AUTO

Sui richiami anche GM deve seguire l’esempio Hyundai

Sulle Chevy Bolt EV prima versione non erano state sostituite le celle LG Chem come avvenuto per i clienti di Kona e Ioniq; ma procrastinare e “cura del software” non è servito: nuove batterie su 68.000 elettriche americane

General Motors da ieri sta richiamando migliaia di Chevrolet Bolt prima generazione (costruite in America ma vendute anche in Europa come Opel Ampera) per la seconda volta in meno di un anno: per il potenziale rischio di incendio dovuto a fenomeni di thermal runaway riguardanti le celle di queste elettriche pure.

A costringere la casa di Detroit al nuovo richiamo sono stati altri due recenti incendi di Bolt EV regolarmente parcheggiate, non coinvolte in impatti o incidenti. GM ha dovuto confermare alla stampa specializzata americana che almeno uno degli incendi ha riguardato un modello che era stato già sottoposto ai precedenti richiami.

Il punto è che la casa americana aveva proceduto a richiamo con interventi soltanto sul software. Ma questa volta al richiamo in corso che riguarda i model year dal 2017, come quella della foto di apertura, al 2019, riguarderà 68.000 veicoli, di cui 50.925 americani e altre vendute in Asia ed Europa. Tutti i veicoli erano equipaggiati con celle costruite nell’impianto di Ochang, in Corea del Sud, appartenente al produttore LG Chem, che dallo scorso anno si chiama LG Energy Solution.

“Come parte dell’impegno GM verso la sicurezza, esperti di GM e LG hanno identificato la presenza simultanea di due rari difetti di manifattura nelle stesse celle come causa originaria di incendi alle batterie di talune Chevrolet Bolt EV”, recita la nota ufficiale.

La cosa importante e sostanziale è che dopo aver puntato i piedi col primo richiamo, contando sulla possibilità di riparare al difetto con interventi via software come era stato affermato la scorsa primavera, questa volta GM (ed LG Chem), interverranno sostituendo i moduli difettosi nella gamma interessata dai richiami. In pratica un bagno di sangue economico, considerando quanto costerà ai partner sostituire le celle di 68.000 auto.

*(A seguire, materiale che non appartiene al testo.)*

(** * pdf2audiobook: the checkpointed streaming pipeline, embedded in Rocq

    A shallow embedding of the resumable pipeline engine of pdf2audiobook:
    [checkpoint.py] (per-chapter stage flags, persisted as JSON),
    [synth/synthesizer.py] and [synth/stitcher.py] (chunk synthesis and
    stitching), [streaming.py] (the per-chapter scheduler) and [summary.py]
    (front insertion of the executive summary).

    Conventions of the embedding.
    - Python [int] is [Z]; [str(i)] is stdpp's [pretty]; [f"{i:03d}"] is
      [format_0d 3 i].
    - A [pathlib.Path] is the list of its parts; [p / s] appends one part.
    - The file system is a function from paths to contents.  Reading a
      missing file raises; writing always succeeds (disk failures are not
      modelled).
    - Methods that mutate objects or the disk are written in a state and
      exception monad [M] over [State].
    - External collaborators (the hash function, the language model, the
      TTS engines, the audio library, the order in which futures complete)
      are fields of the record [Collaborators]; every theorem holds for all
      of them.
    - Progress output and the [on_event] callback are recorded in a log. *)

From Stdlib Require Import ZArith Lia List Ascii String.
From Stdlib.Strings Require Import Byte.
From stdpp Require Import base option list strings pretty gmap.

Open Scope string_scope.
Open Scope list_scope.

(* ================================================================== *)
(** * Part I: the model *)
(* ================================================================== *)

(** ** Python values, exceptions, string formatting *)
Module py.

(** An exception: its class name and [str(e)].  Every exception of the
    model is an instance of [Exception]. *)
Inductive exn : Type := Exception (cls : string) (msg : string).

Definition exn_str (e : exn) : string := let 'Exception _ m := e in m.
Definition exn_cls (e : exn) : string := let 'Exception c _ := e in c.

Inductive result (A : Type) : Type :=
| Ok (a : A)
| Raised (e : exn).
Arguments Ok {A} a.
Arguments Raised {A} e.


(** [str(i)] for an [int]. *)
Definition str (i : Z) : string := pretty i.

Fixpoint zeros (n : nat) : string :=
  match n with
  | O => ""
  | S n' => String "0" (zeros n')
  end.

(** [format(i, "0{w}d")]: decimal digits, zero-padded to width [w]; the
    sign, when there is one, counts in the width. *)
Definition format_0d (w : nat) (i : Z) : string :=
  let digits := pretty (Z.abs i) in
  if (i <? 0)%Z
  then "-" +:+ zeros (w - 1 - String.length digits) +:+ digits
  else zeros (w - String.length digits) +:+ digits.

(** [str.isspace] on the ASCII range: tab to carriage return, the four
    separators 0x1c-0x1f, and the space. *)
Definition isspace (c : ascii) : bool :=
  let n := nat_of_ascii c in
  (Nat.leb 9 n && Nat.leb n 13) || (Nat.leb 28 n && Nat.leb n 32).

Fixpoint lstrip (s : string) : string :=
  match s with
  | "" => ""
  | String c s' => if isspace c then lstrip s' else s
  end.

Fixpoint rev_string (acc s : string) : string :=
  match s with
  | "" => acc
  | String c s' => rev_string (String c acc) s'
  end.

Definition rstrip (s : string) : string :=
  rev_string "" (lstrip (rev_string "" s)).

(** [s.strip()] *)
Definition strip (s : string) : string := rstrip (lstrip s).

(** Truth value of a [str]: the empty string is false. *)
Definition str_truthy (s : string) : bool :=
  match s with "" => false | _ => true end.

(** [sep.join(parts)] *)
Fixpoint join (sep : string) (parts : list string) : string :=
  match parts with
  | [] => ""
  | [x] => x
  | x :: rest => x +:+ sep +:+ join sep rest
  end.

(** Values an attribute lookup on a status object can return. *)
Inductive pyval : Type :=
| PyBool (b : bool)
| PyNone
| PyObject (repr : string).

Definition truthy (v : pyval) : bool :=
  match v with
  | PyBool b => b
  | PyNone => false
  | PyObject _ => true
  end.


End py.
Export py.

(** ** Paths, documents and the file system *)
Module fsys.

Definition Path : Type := list string.

(** [p / s] *)
Definition path_div (p : Path) (s : string) : Path := p ++ [s].
Notation "p // s" := (path_div p s) (at level 40, left associativity).

(** [p.parent] *)
Definition parent (p : Path) : Path := removelast p.

(** [str(p)] *)
Definition path_str (p : Path) : string := join "/" p.


(** [models.py]: Section *)
Record PySection : Type := {
  type : string;
  content : string;
  level : Z;
  page : Z;
}.

(** [models.py]: Chapter *)
Record Chapter : Type := {
  index : Z;
  title : string;
  sections : list PySection;
  start_page : Z;
  end_page : Z;
}.

(** [models.py]: ChunkMeta *)
Record ChunkMeta : Type := {
  text : string;
  chapter_index : Z;
  paragraph_index : Z;
  sentence_index : Z;
  is_paragraph_end : bool;
  is_chapter_end : bool;
}.

(** [models.py]: ChapterChunks *)
Record ChapterChunks : Type := {
  chunks_chapter_index : Z;
  chapter_title : string;
  chunks : list ChunkMeta;
}.

(** The JSON document [Checkpoint.save] writes: the dictionary [data].
    A key may be missing from a document ([None]), as [dict.get] allows;
    ["chapters"] maps a key to the dictionary [asdict] made of a status. *)
Record CheckpointDoc : Type := {
  doc_pdf_path : option string;
  doc_pdf_hash : option string;
  doc_parser_used : option string;
  doc_total_chapters : option Z;
  doc_chapters : option (gmap string (gmap string bool));
}.

(** A JSON object that carries none of the checkpoint's keys. *)
Definition no_checkpoint_keys : CheckpointDoc :=
  {| doc_pdf_path := None; doc_pdf_hash := None; doc_parser_used := None;
     doc_total_chapters := None; doc_chapters := None |}.

(** What a path holds.  [Raw] is a file that is not text the engine wrote
    (the source PDF, audio); the JSON constructors are files holding
    [json.dumps] of that document. *)
Inductive Content : Type :=
| Dir
| Raw (bytes : list byte)
| Text (s : string)
| CheckpointJson (d : CheckpointDoc)
| ChunksJson (c : ChapterChunks)
| ChapterJson (c : Chapter).

Definition FS : Type := Path -> option Content.

Definition empty_fs : FS := fun _ => None.

(** [p.exists()] *)
Definition path_exists (p : Path) (d : FS) : bool :=
  match d p with Some _ => true | None => false end.

(** [p.write_text(...)] and other whole-file writes. *)
Definition write (p : Path) (c : Content) (d : FS) : FS :=
  fun q => if decide (q = p) then Some c else d q.

(** [p.mkdir(parents=True, exist_ok=True)]: [p] and its ancestors become
    directories where nothing is there yet. *)
Definition mkdir_parents (p : Path) (d : FS) : FS :=
  fun q =>
    match d q with
    | Some c => Some c
    | None => if bool_decide (q `prefix_of` p) then Some Dir else None
    end.


End fsys.
Export fsys.

(** ** config.py: the settings the engine reads *)
Module config.

Record SynthConfig : Type := {
  tts_engine : string;
  voice : string;
  output_format : string;
  parallel_workers : Z;
}.

Record ApiKeys : Type := {
  openai : string;
  anthropic : string;
  elevenlabs : string;
}.

Record Config : Type := {
  synth : SynthConfig;
  api_keys : ApiKeys;
}.

End config.
Export config.

(** ** External collaborators *)
Module collab.

(** [synth/base.py]: the abstract class [TTSEngine].  [synthesize] writes
    audio for [text] at the given path, or raises; either way it may have
    touched the disk. *)
Record TTSEngine : Type := {
  name : string;
  synthesize : string -> Path -> FS -> result Path * FS;
}.

(** What the engine calls but does not implement: library functions, the
    stage workers that talk to a language model or to spaCy, the audio
    tool chain, and the order in which a pool's futures complete. *)
Record Collaborators : Type := {
  (** [hashlib.sha256(data).hexdigest()] *)
  sha256_hexdigest : list byte -> string;
  (** the bytes of a text or JSON file, for a binary read of it *)
  encode : Content -> list byte;
  (** [clean/cleaner.py]: [clean_one_chapter(chapter, output_dir, ...)] *)
  clean_one_chapter : Chapter -> Path -> FS -> result Path * FS;
  (** [chunk/chunker.py]:
      [chunk_one_chapter(ch_idx, cleaned_path, output_dir, title, ...)] *)
  chunk_one_chapter : Z -> Path -> Path -> string -> FS -> result Path * FS;
  (** the four engine classes, by constructor arguments *)
  KokoroTTS : string -> TTSEngine;
  OpenAITTS : string -> string -> TTSEngine;
  ElevenLabsTTS : string -> string -> TTSEngine;
  ChatterboxTTS : string -> TTSEngine;
  (** [os.cpu_count()] *)
  cpu_count : option Z;
  (** pydub in [stitch_chapter]: the chunk files that exist, each with its
      metadata, concatenated with pauses, trimmed, normalised and exported;
      [None] when the combined audio has length 0 *)
  mixdown : list (Content * ChunkMeta) -> option Content;
  (** [synth/stitcher.py]: [create_m4b] (ffmpeg) *)
  create_m4b : list Path -> list string -> Path -> FS -> result Path * FS;
  (** [summary.py]: [_generate_summary_text] (language model or fallback) *)
  _generate_summary_text : list Chapter -> string;
  (** [concurrent.futures.as_completed]: the order in which the submitted
      futures complete *)
  as_completed : forall A : Type, list A -> list A;
}.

E un bagno di sangue a cui era già stata sottoposta Hyundai che aveva vissuto lo stesso problema con delle Kona EV preda delle fiamme in parcheggi o peggio garage. Il gruppo coreano aveva, al contrario di GM, deciso di sostituire le celle degli 82.000 modelli interessati (oltre a Kona EV, Ioniq ed autobus elettrici Elec City), rinunciando alla scorciatoia della riparazione via software. Invece tentata da GM ma, come abbiamo visto, con esito finale negativo e utile solo per rinviare il salasso dei prossimi richiami.

In Corea del Sud la via crucis di Hyundai e LG Chem oltre a creare confronti sull’onere economico aveva a lungo suscitato interrogativi sulla spiegazione di una tale debacle. Inizialmente sembrava che la radice del problema fosse da identificare nei separatori che dividono gli elettrodi: ma in seguito questa ipotesi è stata scartata.

La causa più verosimile viene attribuita alle linguette che connettono le celle (e che saranno assenti nelle celle cilindriche di grande formato 4860 appunto definite tabless), che peraltro nelle Hyundai e nelle Chevy sono dovute a impianti del tutto indipendenti gli uni dagli altri. GM non ha confermato che questa sia in effetti la ragione, anche perché ha menzionato due difetti contemporanei nella manifattura: la curiosità resta quindi inappagata.

Mentre scalpitano per l’intervento delle officine, i proprietari delle Bolt EV di prima generazione dovranno usare il dispositivo di ricarica al massimo al 90% della capacità; è loro consigliato di ricaricare le batterie dopo ogni uso e di evitare di scendere sotto le 70 miglia (112 chilometri) di autonomia minima; dovranno parcheggiare fuori il veicolo dopo le ricariche ed evitare quelle notturne; infine chi non ha ricevuto l’aggiornamento alla diagnostica da maggio in poi dovrebbe anche subito rivolgersi all’assistenza per evitare rischi attendendo la sostituzione dei moduli.